I wrote:
> As for the question of SIGQUIT handling, I see that postgres.c
> does "PG_SETMASK(&BlockSig)" immediately after applying the sigdelset
> change, so there probably isn't any harm in having the background
> processes do likewise.
Concretely, something about like this (I just did the bgwriter, but
we'd want the same in all the background processes).
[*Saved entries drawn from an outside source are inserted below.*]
(** A new slab on the page [p], and its first object. *)
Lemma place_and_take k c x gc h t p Hd b :
  cache_inv k c x gc -> g_list gc Partial = [] -> ps_ok (k_pm k) Hd -> Hd !! p = Some 0%nat ->
  ps_flags (k_pm k) p = Ok PAGE_FLAG_KERNEL -> p ∉ gpages gc -> h ∉ hdrs gc -> h ≠ 0 ->
  k_slabs k !! h = Some t -> s_is_off_slab t = c_off_slab (c_geom x) ->
  (c_off_slab (c_geom x) = false -> h = page_addr p + PMM_PAGE_SIZE - header_bytes (c_geom x)) ->
  exists o k' x' gc',
    (k ← place_slab c h p (page_addr p) (c_geom x) k;
     k ← list_add_slab c Partial h k;
     '(obj, k) ← take_object c h k;
     if decide (obj ≠ 0) then k ← zero_object (c_geom x) obj k; Ok (obj, k) else Ok (0, k)) = Ok (o, k') /\
    o ≠ 0 /\ cache_inv k' c x' (give b o gc') /\ c_geom x' = c_geom x /\
    g_user gc' = g_user gc /\ g_int gc' = g_int gc /\ g_skip gc' = g_skip gc /\
    hdrs gc' ≡ₚ h :: hdrs gc /\ gpages gc' ≡ₚ p :: gpages gc /\ mags x' gc' ≡ₚ mags x gc /\
    framed c (h :: hdrs gc) [] [p] Hd k k' /\ ps_ok (k_pm k') Hd.
Proof.
  intros [HC [R1 R2 R3 R4]] EP Hps Hp Hf Np Nh Hnz Ht Hoff Hon.
  destruct (place_slab_ok k c x gc h t p Hd) as (k1 & s & -> & Eh & Epg & Hlen & HC1 & F1 & Hps1); try done; mstep.
  rewrite R1 in HC1; set (x1 := recolored _ x) in *; set (g1 := set_slabs _ [s] gc) in *.
  assert (Eg1 : c_geom x1 = c_geom x) by (unfold x1, recolored; by case_decide).
  assert (El1 : c_lists x1 = c_lists x) by (unfold x1, recolored; by case_decide).
  assert (Ec1 : c_cpus x1 = c_cpus x) by (unfold x1, recolored; by case_decide).
  assert (Hs1 : slabs g1 ≡ₚ s :: slabs gc) by (unfold slabs; cbn [g1 set_slabs g_list g_float]; rewrite R1; solve_Permutation).
  destruct (core_list_add k1 c x1 g1 Partial s [] HC1 eq_refl) as (k2 & E2 & HC2 & L2 & P2).
  rewrite Eh in E2; rewrite E2; mstep; set (x2 := relisted _ _ x1) in *; set (g2 := set_slabs _ [] g1) in *.
  pose proof (core_geom HC) as [_ _ Hobjs _ _ _ _ _].
  assert (HA : about_to_take x2 g2 s []).
  { split; try done.
    - cbn [g2 set_slabs g_list]; rewrite upd_w_eq; f_equal; exact EP.
    - intros E; rewrite E in Hlen; simpl in Hlen; lia.
    - change (Forall (shape_ok (c_geom x1) Full) (g_list gc Full)); rewrite Eg1; apply (R2 Full).
    - change (Forall (shape_ok (c_geom x1) Empty) (g_list gc Empty)); rewrite Eg1; apply (R2 Empty).
    - change (empty_slab_count (c_lists x1) = Z.of_nat (length (g_list gc Empty))); by rewrite El1. }
  destruct (take_object_ok k2 c x2 g2 s [] b HC2 HA) as (o & k3 & E3 & Hoz & x3 & g3 & HI3 & V3 & U1 & U2 & L3 & Ho).
  rewrite Eh in E3; rewrite E3; mstep; rewrite decide_True by done.
  pose proof (ev_geom _ _ _ _ V3) as Eg3; change (c_geom x2) with (c_geom x1) in Eg3, Ho.
  rewrite Eg1 in Eg3, Ho; rewrite <- Eg3.
  destruct (zero_object_ok k3 c x3 (give b o g3) o HI3) as (k4 & -> & HI4 & L4); [|done|].
  { rewrite give_perm; constructor. }
  mstep; exists o, k4, x3, g3; split; [done|]; rewrite Eg3.
  assert (Hh2 : hdrs g2 ≡ₚ h :: hdrs gc) by (unfold hdrs; by rewrite P2, Hs1, fmap_cons, Eh).
  assert (Hp2 : gpages g2 ≡ₚ p :: gpages gc) by (unfold gpages; by rewrite P2, Hs1, fmap_cons, Epg).
  destruct (ev_pages _ _ _ _ V3) as [Vh Vp].
  split_and!; try done.
  - apply V3.
  - unfold hdrs in *; by rewrite Vh.
  - by rewrite Vp.
  - rewrite (ev_mags _ _ _ _ V3); unfold mags; cbn [x2 relisted set_lists c_cpus]; by rewrite Ec1.
  - assert (Hin : forall a, within o (c_obj_size (c_geom x)) a -> in_page p a).
    { intros a Ha; rewrite <- Epg; eapply gs_objs_in_page; [apply (core_geom HC)| |exact Ho|exact Ha].
      pose proof (ci_slabs _ _ _ _ HC1) as HS; rewrite Hs1 in HS; inversion HS as [|? ? S _]; subst.
      rewrite Eg1 in S; apply S. }
    eapply framed_trans; [eapply framed_mono; [| | |exact F1]|].
    { by intros a ->%list_elem_of_singleton; constructor. }
    { done. } { done. }
    eapply framed_trans; [eapply local_framed; [|eapply local_mono; [| | |exact L2]]|].
    { intros a Ha; exact (False_ind _ Ha). }
    { intros a; unfold hdrs; by rewrite Hs1, fmap_cons, Eh. }
    { done. } { done. }
    eapply framed_trans; [eapply local_framed; [|eapply local_mono; [| | |exact L3]]|].
    { intros a Ha; exact (False_ind _ Ha). }
    { intros a; by rewrite Hh2. } { done. } { done. }
    eapply local_framed; [|eapply local_mono; [| | |exact L4]]; try apply list_subseteq_nil; [|done].
    intros a Ha; exists p; split; [constructor|]; rewrite Eg3 in Ha; by apply Hin.
  - by rewrite (lo_pm _ _ _ _ _ _ L4), (lo_pm _ _ _ _ _ _ L3), (lo_pm _ _ _ _ _ _ L2).
Qed.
I tried to
respond to Robert's complaint about the inaccurate comment just above
sigsetjmp, too.
This passes check-world, for what little that's worth.
regards, tom lane
diff --git a/src/backend/postmaster/bgwriter.c b/src/backend/postmaster/bgwriter.c
index 069e27e427..3ae7901bf6 100644
--- a/src/backend/postmaster/bgwriter.c
+++ b/src/backend/postmaster/bgwriter.c
@@ -117,6 +117,7 @@ BackgroundWriterMain(void)
/* We allow SIGQUIT (quickdie) at all times */
sigdelset(&BlockSig, SIGQUIT);
+ PG_SETMASK(&BlockSig);
/*
* We just started, assume there has been either a shutdown or
@@ -140,7 +141,19 @@ BackgroundWriterMain(void)
/*
* If an exception is encountered, processing resumes here.
*
- * See notes in postgres.c about the design of this coding.
+ * You might wonder why this isn't coded as an infinite loop around a
+ * PG_TRY construct. The reason is that this is the bottom of the
+ * exception stack, and so with PG_TRY there would be no exception handler
+ * in force at all during the CATCH part. By leaving the outermost setjmp
+ * always active, we have at least some chance of recovering from an error
+ * during error recovery. (If we get into an infinite loop thereby, it
+ * will soon be stopped by overflow of elog.c's internal state stack.)
+ *
+ * Note that we use sigsetjmp(..., 1), so that the prevailing signal mask
+ * (to wit, BlockSig) will be restored when longjmp'ing to here. Thus,
+ * signals will be blocked until we complete error recovery. It might
+ * seem that this policy makes the HOLD_INTERRUPTS() call redundant, but
+ * it is not since InterruptPending might be set already.